В следующей сцене у ворот появляется Дорлиска, и все начинает потихоньку разъясняться. После нескольких попыток девушке удается достучаться до обитателей неизвестного ей замка, к которому она после долгих блужданий по лесу вышла. Ей открывает Карлотта, к которой чуть позже присоединяется Джорджо, и Дорлиска рассказывает им свою историю: она родом из Польши, вышла замуж за молодого дворянина Торвальдо, но только они пустились в свадебное путешествие, как в лесу на них напали люди герцога Ордов, прежде настырно предлагавшего ей руку и сердце, ей удалось скрыться, а что случилось с Торвальдо, бог весть. Узнав, что замок герцогу и принадлежит, она приходит в ужас, сердобольные брат и сестра намерены ей помочь, но тут опять-таки возвращается герцог и обнаруживает, что предмет его поисков (вот за кем он гонялся!) явился к нему сам. Без долгих проволочек он объявляет несчастной, что убил ее мужа, слышит в ответ, что он — чудовище, разъяряется, угрожая расправиться с ней так же, как с ее драгоценным Торвальдо, но потом успокаивается и велит посадить красавицу под замок.

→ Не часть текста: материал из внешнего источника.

(** X9.  Regridding the porous domain onto the grid it already has changes
    neither solid field.  In exact arithmetic, for a strictly increasing grid
    with one solid temperature and one net radiative flux per point,
    PorousFlow::setupGrid called with the current coordinates succeeds and
    leaves [Tw], [dq], the coordinates and the point count as they were: the
    interpolation weight of every interior point is exactly one. *)
Theorem PorousFlow_setupGrid_same_grid (s : StFlow Exact) :
  (1 <= m_points (grid s))%nat ->
  length (m_z (grid s)) = m_points (grid s) ->
  strictly_increasing (m_z (grid s)) ->
  length (Tw (solidf s)) = m_points (grid s) ->
  length (dq (solidf s)) = m_points (grid s) ->
  allocatable (m_nsp (grid s)) (m_points (grid s)) ->
  exists s',
    PorousFlow_setupGrid (m_z (grid s)) s = Ok s' /\
    Tw (solidf s') = Tw (solidf s) /\ dq (solidf s') = dq (solidf s) /\
    m_z (grid s') = m_z (grid s) /\ m_points (grid s') = m_points (grid s).
Proof.
  intros Hnp Hlz Hinc Ltw Ldq Halloc.
  unfold PorousFlow_setupGrid. cbv zeta.
  assert (Hmax : Z.of_nat (m_points (grid s)) <= max_size) by apply Halloc.
  rewrite (resize_same _ _ (Tw (solidf s))) by (rewrite ?Nat2Z.id; lia).
  rewrite (resize_same _ _ (dq (solidf s))) by (rewrite ?Nat2Z.id; lia).
  cbn [bind]. rewrite <- Hlz.
  destruct (regrid_same_loop (m_z (grid s)) (Tw (solidf s)) (dq (solidf s)) Hinc
              ltac:(lia) ltac:(lia) (length (m_z (grid s))) 0
              (Tw (solidf s)) (dq (solidf s)) 0)
    as (j' & E); [lia|lia|lia|lia|intros i Hi; lia|].
  rewrite E. cbn [bind].
  destruct (StFlow_setupGrid_increasing
              (on_solid (fun p => set_dq (dq (solidf s)) (set_Tw (Tw (solidf s)) p)) s)
              (m_z (grid s))) as (s' & E' & Hp & Hz).
  - rewrite Hlz. exact Halloc.
  - intros H0. rewrite H0 in Hlz. cbn in Hlz. lia.
  - exact Hinc.
  - exists s'. split; [exact E'|].
    destruct (StFlow_setupGrid_frame _ _ _ E') as (Hs & _).
    rewrite Hs. repeat split; [exact Hz|lia].
Qed.

Lemma PorousFlow_setupGrid_same_grid_witness :
  exists s',
    PorousFlow_setupGrid grid_012 (porous_domain (A:=Exact) (three (lit 5))) = Ok s' /\
    Tw (solidf s') = three (lit 300) /\ dq (solidf s') = three (lit 5).
Proof.
  destruct (PorousFlow_setupGrid_same_grid (porous_domain (A:=Exact) (three (lit 5))))
    as (s' & E & Ht & Hd & _).
  - cbn. lia.
  - reflexivity.
  - intros [|[|[|j]]] a b Ha Hb; cbn in Ha, Hb; try discriminate;
      inversion Ha; inversion Hb; subst; reflexivity.
  - reflexivity.
  - reflexivity.
  - unfold allocatable, max_size. cbn. lia.
  - exists s'. split; [exact E|]. split; [exact Ht|exact Hd].
Defined.

(** ** Component names *)

Section ComponentFacts.
Context {A : Arith}.

Lemma componentName_species (n : nat) (s : StFlow A) :
  (4 <= n < 4 + m_nsp (grid s))%nat ->
  componentName n s = speciesName (n - 4) s.
Proof.
  intros Hn. unfold componentName, c_offset_Y.
  destruct n as [|[|[|[|n]]]]; try lia.
  assert ((4 <=? S (S (S (S n))))%nat = true) as -> by (apply Nat.leb_le; lia).
  assert ((S (S (S (S n))) <? 4 + m_nsp (grid s))%nat = true) as ->
    by (apply Nat.ltb_lt; lia).
  reflexivity.
Qed.

Lemma seq_split_at (a n i : nat) :
  (i < n)%nat -> seq a n = seq a i ++ (a + i)%nat :: seq (a + i + 1) (n - i - 1).
Proof.
  intros Hi. replace n with (i + (1 + (n - i - 1)))%nat at 1 by lia.
  rewrite seq_app. cbn [seq Nat.add]. do 3 f_equal. lia.
Qed.

End ComponentFacts.

(** X10.  Component names and indices are inverse to each other.  Whenever
    [componentIndex] finds a name, the index it returns is that of a
    component with this name; a component past the last species is called
    "<unknown>"; and when the species names are distinct and none of them is
    "u", "V", "T" or "lambda", [componentIndex (componentName n)] is [n] for
    every component [n] of the domain. *)
Theorem componentIndex_inverts_componentName {A : Arith} (s : StFlow A) :
  Z.of_nat (4 + m_nsp (grid s)) <= max_size ->
  (forall name, componentIndex name s <> npos ->
     0 <= componentIndex name s < Z.of_nat (4 + m_nsp (grid s)) /\
     componentName (Z.to_nat (componentIndex name s)) s = name) /\
  (forall n, (4 + m_nsp (grid s) <= n)%nat -> componentName n s = "<unknown>") /\
  (length (speciesNames (settings s)) = m_nsp (grid s) ->
   NoDup (speciesNames (settings s)) ->
   (forall nm, nm ∈ speciesNames (settings s) -> nm ∉ flow_component_names) ->
   forall n, (n < 4 + m_nsp (grid s))%nat ->
     componentIndex (componentName n s) s = Z.of_nat n).
Proof.
  intros Hmax. split; [|split].
  - intros name. unfold componentIndex.
    destruct (String.eqb_spec name "u") as [->|_]; [intros _; split; [lia|reflexivity]|].
    destruct (String.eqb_spec name "V") as [->|_]; [intros _; split; [lia|reflexivity]|].
    destruct (String.eqb_spec name "T") as [->|_]; [intros _; split; [lia|reflexivity]|].
    destruct (String.eqb_spec name "lambda") as [->|_];
      [intros _; split; [lia|reflexivity]|].
    destruct (find _ (seq 4 (m_nsp (grid s)))) as [n|] eqn:E; [|congruence].
    intros _. apply find_some in E as [Hin Heq].
    apply in_seq in Hin. apply String.eqb_eq in Heq.
    rewrite Nat2Z.id. split; [lia|exact Heq].
  - intros n Hn. unfold componentName, c_offset_Y.
    destruct n as [|[|[|[|n]]]]; try lia.
    assert ((S (S (S (S n))) <? 4 + m_nsp (grid s))%nat = false) as ->
      by (apply Nat.ltb_ge; lia).
    rewrite andb_false_r. reflexivity.
  - intros Hlen Hnd Hfresh n Hn.
    destruct n as [|[|[|[|n]]]]; try reflexivity.
    set (m := S (S (S (S n)))).
    assert (Hm : (4 <= m < 4 + m_nsp (grid s))%nat) by (subst m; lia).
    rewrite (componentName_species m s Hm).
    assert (Hk : speciesNames (settings s) !! (m - 4)%nat = Some (speciesName (m - 4) s)).
    { unfold speciesName.
      destruct (lookup_lt_is_Some_2 (speciesNames (settings s)) (m - 4)) as [nm ->];
        [lia|reflexivity]. }
    assert (Hnot : speciesName (m - 4) s ∉ flow_component_names).
    { apply Hfresh. eapply list_elem_of_lookup_2. exact Hk. }
    unfold componentIndex.
    assert (Hne : forall t, t ∈ flow_component_names ->
              String.eqb (speciesName (m - 4) s) t = false).
    { intros t Ht. apply String.eqb_neq. intros E. apply Hnot. rewrite E. exact Ht. }
    rewrite !Hne
      by (unfold flow_component_names;
          repeat first [apply list_elem_of_here | apply list_elem_of_further]).
    rewrite (seq_split_at 4 (m_nsp (grid s)) (m - 4)) by lia.
    replace (4 + (m - 4))%nat with m by lia.
    rewrite (find_first _ _ _ m).
    + reflexivity.
    + intros b Hb. apply elem_of_seq in Hb.
      rewrite (componentName_species b s) by lia.
      apply String.eqb_neq. intros E.
      assert (Hb' : speciesNames (settings s) !! (b - 4)%nat = Some (speciesName (m - 4) s)).
      { unfold speciesName at 1 in E. rewrite <- E. unfold speciesName.
        destruct (lookup_lt_is_Some_2 (speciesNames (settings s)) (b - 4)) as [nm ->];
          [lia|reflexivity]. }
      assert ((b - 4 = m - 4)%nat) by (eapply NoDup_lookup; eauto). lia.
    + rewrite (componentName_species m s Hm). apply String.eqb_refl.
Qed.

В возмущенном Джорджо обнаруживаются задатки тираноборца, он решает донести губернатору о беззакониях, творимых его хозяином, и уходит, дабы отправить тому (губернатору, конечно) письмо. По возвращении он обнаруживает у ворот молодого крестьянина в пастушеском облачении. Это не кто иной, как Торвальдо, он не погиб, герцог счел его мертвым и оставил лежать на поле боя (или, скорее, разбоя), где его нашел некий пастух, накормивший его, обогревший и снабдивший соответствующей одеждой, а заодно и сведениями о судьбе жены, попавшей в руки герцога и заточенной ныне в его замке. Молодой человек, кажется, очень доволен собой и «военной хитростью», которую изобрел, дабы проникнуть в замок, а именно им заготовлено письмо, написанное якобы умирающим от смертельной раны Торвальдо, который перед тем, как отправиться в мир иной, простил своего обидчика и советует Дорлиске сделать то же самое.
Герцог, который тут как тут, читает письмо и воодушевленный воображаемыми надеждами, разрешает мнимому пастушку отдать его Дорлиске.
Вся троица, спев прекрасный терцет, отправляется проведать пленницу, которая от горя впала в прострацию, с трудом Джорджо удается растормошить ее, чтобы вручить письмо. Нетрудно догадаться, что прочтение последнего ввергает нечастную в еще большее отчаянье, Торвальдо не выдерживает и начинает утешать ее, однако при звуке его голоса Дорлиска не только оживает, но и, чего следовало ожидать, теряет самообладание и невольно выдает мужа. Герцог, разумеется, не дремлет, поняв, что его провели или пытались провести, он зовет стражников, и вот уже злополучный супруг Дорлиски водворен в темницу.
Акт 2
Джорджо собирает крестьян, уговаривая их «помочь двум несчастным и покарать одного негодяя». Крестьяне не против и всей гурьбой во главе с мятежным сторожем отправляются к месту заточения Торвальдо. Джорджо сообщает тому, что окрестные крестьяне взялись за оружие, что к исходу дня подоспеют шестьдесят гренадеров, и все вместе они освободят пленных супругов. Торвальдо находит этот момент особо подходящим для того, чтобы задержать Джорджо и прочих и спеть целую арию о своей любви к Дорлиске. Растроганные крестьяне обещают освободить его и посадить на его место тирана.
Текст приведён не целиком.